Court Opinion

ID: 9476876
Source: CourtListenerOpinion
Date Created: 2023-08-05 06:07:55.604745+00
Date Added: 2024-06-11T17:45:33.600630
License: Public Domain

CUDAHY, Circuit Judge,
concurring in the result:
Although the habeas corpus rules apparently preclude me from disagreeing with the result, I certainly do not share the confidence with which the majority seems to reach its conclusion, for this case presents one of the most marginal identification scenarios I yet have encountered.
The majority asserts that the findings of the Indiana Supreme Court are fairly supported by the record. Yet the report of Officer Lorraine Loney, who investigated the crime, stated in her report made on the night of the attack that during the brief time the light was on the rape victim “was unable to get a good look at [her assailant].” In her pretrial deposition, the victim claimed she had only “a few seconds” in the light of her dining room to view the perpetrator from a distance of four feet. The term “a few seconds” was clarified by the victim at trial almost two years later to mean “ten seconds.”

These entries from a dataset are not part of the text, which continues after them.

(** X13: both bounds grow with the bit width: of two valid configurations
    with the same [preserve_zero] and at most 23 bits, the one with more
    bits has the larger display bound and the larger safe bound. *)
Theorem clip_bounds_increase_with_bits (c1 c2 : IntQuantConfig) :
  validate c1 = OK tt ->
  validate c2 = OK tt ->
  preserve_zero c1 = preserve_zero c2 ->
  (1 <= bits c1)%Z ->
  (bits c1 < bits c2 <= 23)%Z ->
  exists display1 safe1 display2 safe2 : Q,
    get_clip_bound c1 = OK display1 /\ safe_clip_bound c1 = OK safe1 /\
    get_clip_bound c2 = OK display2 /\ safe_clip_bound c2 = OK safe2 /\
    display1 < display2 /\ safe1 < safe2.
Proof.
  intros Hv1 Hv2 Hpz _ Hbits.
  exists (display_bound c1), (display_bound c1 - 2 ^ (-20 + bits c1)),
         (display_bound c2), (display_bound c2 - 2 ^ (-20 + bits c2)).
  split; [apply get_clip_bound_returns; [assumption | lia] |].
  split; [apply safe_clip_bound_returns; [assumption | lia] |].
  split; [apply get_clip_bound_returns; [assumption | lia] |].
  split; [apply safe_clip_bound_returns; [assumption | lia] |].
  destruct c1 as [b1 pz1], c2 as [b2 pz2]. simpl in *. subst pz2.
  split; [apply display_bound_lt | apply safe_bound_lt]; lia.
Qed.

End More.

Lemma safe_clip_bound_raises_iff_witness :
  (1 <= 24)%Z /\
  (safe_clip_bound (V := IntQuantConfig_validate) {| bits := 24; preserve_zero := true |} = Raise AssertionError
   <-> get_clip_bound (V := IntQuantConfig_validate) {| bits := 24; preserve_zero := true |} = Raise AssertionError).
Proof.
  split; [lia |].
  exact (@safe_clip_bound_raises_iff IntQuantConfig_validate
           {| bits := 24; preserve_zero := true |} AssertionError ltac:(simpl; lia)).
Defined.

Lemma clip_bounds_are_float32_witness :
  validate (Validate := IntQuantConfig_validate) {| bits := 8; preserve_zero := true |} = OK tt /\
  (1 <= 8 <= 23)%Z /\
  exists display safe : Q,
    get_clip_bound (V := IntQuantConfig_validate) {| bits := 8; preserve_zero := true |} = OK display /\
    safe_clip_bound (V := IntQuantConfig_validate) {| bits := 8; preserve_zero := true |} = OK safe /\
    binary32 display /\ binary32 safe.
Proof.
  split; [reflexivity |]. split; [lia |].
  exact (@clip_bounds_are_float32 IntQuantConfig_validate {| bits := 8; preserve_zero := true |}
           eq_refl ltac:(simpl; lia)).
Defined.

Lemma safe_clip_bound_positive_witness :
  validate (Validate := IntQuantConfig_validate) {| bits := 1; preserve_zero := true |} = OK tt /\
  (1 <= 1 <= 23)%Z /\
  exists safe : Q, safe_clip_bound (V := IntQuantConfig_validate) {| bits := 1; preserve_zero := true |} = OK safe /\ 0 < safe.
Proof.
  split; [reflexivity |]. split; [lia |].
  exact (@safe_clip_bound_positive IntQuantConfig_validate {| bits := 1; preserve_zero := true |}
           eq_refl ltac:(simpl; lia)).
Defined.

Lemma safe_clip_bound_rounds_into_range_witness :
  validate (Validate := IntQuantConfig_validate) {| bits := 8; preserve_zero := true |} = OK tt /\
  (1 <= 8 <= 19)%Z /\
  exists safe : Q,
    safe_clip_bound (V := IntQuantConfig_validate) {| bits := 8; preserve_zero := true |} = OK safe /\
    STE.round_half_even safe = 127%Z /\
    STE.round_half_even (- safe) = (-127)%Z.
Proof.
  split; [reflexivity |]. split; [lia |].
  exact (@safe_clip_bound_rounds_into_range IntQuantConfig_validate {| bits := 8; preserve_zero := true |}
           eq_refl eq_refl ltac:(simpl; lia)).
Defined.

Lemma get_clip_bound_rounds_out_of_range_witness :
  validate (Validate := IntQuantConfig_validate) {| bits := 8; preserve_zero := true |} = OK tt /\
  (2 <= 8 <= 23)%Z /\
  exists display : Q,
    get_clip_bound (V := IntQuantConfig_validate) {| bits := 8; preserve_zero := true |} = OK display /\
    STE.round_half_even display = 128%Z.
Proof.
  split; [reflexivity |]. split; [lia |].
  exact (@get_clip_bound_rounds_out_of_range IntQuantConfig_validate {| bits := 8; preserve_zero := true |}
           eq_refl eq_refl ltac:(simpl; lia)).
Defined.

Lemma safe_clip_bound_underuses_range_witness :
  validate (Validate := IntQuantConfig_validate) {| bits := 20; preserve_zero := true |} = OK tt /\
  (20 <= 20 <= 23)%Z /\
  exists safe : Q,
    safe_clip_bound (V := IntQuantConfig_validate) {| bits := 20; preserve_zero := true |} = OK safe /\
    (STE.round_half_even safe < 2 ^ (20 - 1) - 1)%Z.
Proof.
  split; [reflexivity |]. split; [lia |].
  exact (@safe_clip_bound_underuses_range IntQuantConfig_validate {| bits := 20; preserve_zero := true |}
           eq_refl eq_refl ltac:(simpl; lia)).
Defined.

Lemma clip_bounds_increase_with_bits_witness :
  validate (Validate := IntQuantConfig_validate) {| bits := 4; preserve_zero := true |} = OK tt /\
  validate (Validate := IntQuantConfig_validate) {| bits := 8; preserve_zero := true |} = OK tt /\
  (1 <= 4)%Z /\ (4 < 8 <= 23)%Z /\
  exists display1 safe1 display2 safe2 : Q,
    get_clip_bound (V := IntQuantConfig_validate) {| bits := 4; preserve_zero := true |} = OK display1 /\
    safe_clip_bound (V := IntQuantConfig_validate) {| bits := 4; preserve_zero := true |} = OK safe1 /\
    get_clip_bound (V := IntQuantConfig_validate) {| bits := 8; preserve_zero := true |} = OK display2 /\
    safe_clip_bound (V := IntQuantConfig_validate) {| bits := 8; preserve_zero := true |} = OK safe2 /\
    display1 < display2 /\ safe1 < safe2.
Proof.
  split; [reflexivity |]. split; [reflexivity |].
  split; [lia |]. split; [lia |].
  exact (@clip_bounds_increase_with_bits IntQuantConfig_validate
           {| bits := 4; preserve_zero := true |} {| bits := 8; preserve_zero := true |} eq_refl eq_refl eq_refl
           ltac:(simpl; lia) ltac:(simpl; lia)).
Defined.

End ClipBoundMore.

(** ** Contraction axes: the outcomes of the validation *)

Module ConvContractionMore.
Import ConvContraction ConvContractionProofs.

Lemma str_index_raises (s sub : string) (e : exn) :
  str_index s sub = Raise e -> e = ValueError.
Proof.
  unfold str_index. destruct (String.index 0 sub s); [discriminate |].
  intro H. now injection H.
Qed.

Lemma axis_in_ext (axes1 axes2 : list Z) (axis : nat) :
  (forall z, In z axes1 <-> In z axes2) ->
  axis_in axis axes1 = axis_in axis axes2.
Proof.
  intro Hsame.
  destruct (axis_in axis axes1) eqn:H1, (axis_in axis axes2) eqn:H2;
    try reflexivity.
  - apply axis_in_spec, Hsame, axis_in_spec in H1. congruence.
  - apply axis_in_spec, Hsame, axis_in_spec in H2. congruence.
Qed.

Lemma validate_conv_contraction_returns_inv (config : StatsConfig)
    (config_path data_format feature_dim_char : string) :
  validate_conv_contraction config config_path data_format feature_dim_char
  = OK tt ->
  exists h w c : nat,
    str_index data_format "H" = OK h /\
    str_index data_format "W" = OK w /\
    str_index data_format feature_dim_char = OK c /\
    contraction_axes_shared config h w c.
Proof.
  intro Hok.
  destruct (str_index data_format "H") as [h|] eqn:Hh;
    [| unfold validate_conv_contraction in Hok;
       cbn [combine for_each] in Hok; rewrite Hh in Hok; discriminate].
  destruct (str_index data_format "W") as [w|] eqn:Hw;
    [| unfold validate_conv_contraction in Hok;
       cbn [combine for_each] in Hok; rewrite Hh, Hw in Hok;
       cbn [bind] in Hok;
       destruct (axis_in h _); discriminate].
  destruct (str_index data_format feature_dim_char) as [c|] eqn:Hc;
    [| unfold validate_conv_contraction in Hok;
       cbn [combine for_each] in Hok; rewrite Hh, Hw, Hc in Hok;
       cbn [bind] in Hok;
       destruct (axis_in h _), (axis_in w _); discriminate].
  exists h, w, c. repeat (split; [reflexivity |]).
  rewrite (validate_conv_contraction_unfold config config_path _ _
             Hh Hw Hc) in Hok.
  unfold contraction_axes_shared. rewrite <- !axis_in_spec.
  destruct (axis_in h _), (axis_in w _), (axis_in c _);
    try discriminate; now repeat split.
Qed.
(** * Tomatobar: the Pomodoro timer engine of [tomatobar_backend.py]

    A shallow embedding of class [PomodoroTimer]: the timer attributes are a
    record, every method is a function in a small state-and-exception monad
    over the timer together with the traces of its effects (rows inserted in
    the [sessions] table, the status file, the logger, desktop notifications).

    Modelling conventions:
    - Python integers are [Z]; [%] and [divmod] round towards minus infinity,
      as [Z.modulo] and [Z.div] do, and [%] by zero raises.
    - [int(time.time())] is an argument [now] of every method that reads the
      clock; one serialized event (a command or a loop iteration) reads one
      clock value.
    - The SQLite insert and the status-file write are recorded as issued; their
      I/O failures are caught in the source and never reach the engine.
    - The logger is configured at level INFO, so [logger.debug] calls leave no
      record and are omitted. *)

From Stdlib Require Import ZArith List String Bool Lia DecimalString.
Import ListNotations.
Open Scope Z_scope.

(** ** Data model *)

(** [class PomodoroState(Enum)] *)
Inductive PomodoroState : Type :=
| IDLE
| WORK
| SHORT_BREAK
| LONG_BREAK
| PAUSED.

Definition state_eqb (a b : PomodoroState) : bool :=
  match a, b with
  | IDLE, IDLE | WORK, WORK | SHORT_BREAK, SHORT_BREAK
  | LONG_BREAK, LONG_BREAK | PAUSED, PAUSED => true
  | _, _ => false
  end.

(** Python's [x in [a, b, ...]] on enum members. *)
Definition state_in (s : PomodoroState) (l : list PomodoroState) : bool :=
  existsb (state_eqb s) l.

(** The keys of [config.json] that the engine reads. *)
Record Config : Type := {
  work_duration_minutes : Z;
  short_break_duration_minutes : Z;
  long_break_duration_minutes : Z;
  pomodoros_before_long_break : Z;
  notification_sound_work_end : string;
  notification_sound_break_end : string
}.

(** The default configuration written by [_load_config]. *)
Definition default_config : Config := {|
  work_duration_minutes := 25;
  short_break_duration_minutes := 5;
  long_break_duration_minutes := 15;
  pomodoros_before_long_break := 4;
  notification_sound_work_end := EmptyString;
  notification_sound_break_end := EmptyString
|}.

(** The attributes of a [PomodoroTimer] instance.  [paused_state] is not
    assigned by [__init__]: [None] stands for the missing attribute. *)
Record PomodoroTimer : Type := {
  config : Config;
  current_state : PomodoroState;
  time_remaining_seconds : Z;
  pomodoros_completed_in_cycle : Z;
  session_start_timestamp : option Z;
  paused_state : option PomodoroState;
  paused_time_remaining : Z;
  running : bool
}.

Quite mysteriously, two out of five justices of the Indiana Supreme Court dissented from the affirmance of the conviction on direct appeal in considerable measure because the victim was allegedly unable to identify Dooley at a first line-up prior to the stipulated suggestive second line-up. The majority here says — apparently correctly — that the “first” line-up involved a different victim and another alleged rape. Yet the Indiana Supreme Court never responded to the version of events upon which the dissenters based their view.
Under the rules we are required to follow in habeas corpus cases, I cannot say the facts that majority relies on are clearly wrong. The evidence here, however, is anything but “clear and convincing” and the outcome — our approval of a conviction *451and resulting twenty-year sentence based on such an unreliable identification — is certainly troubling.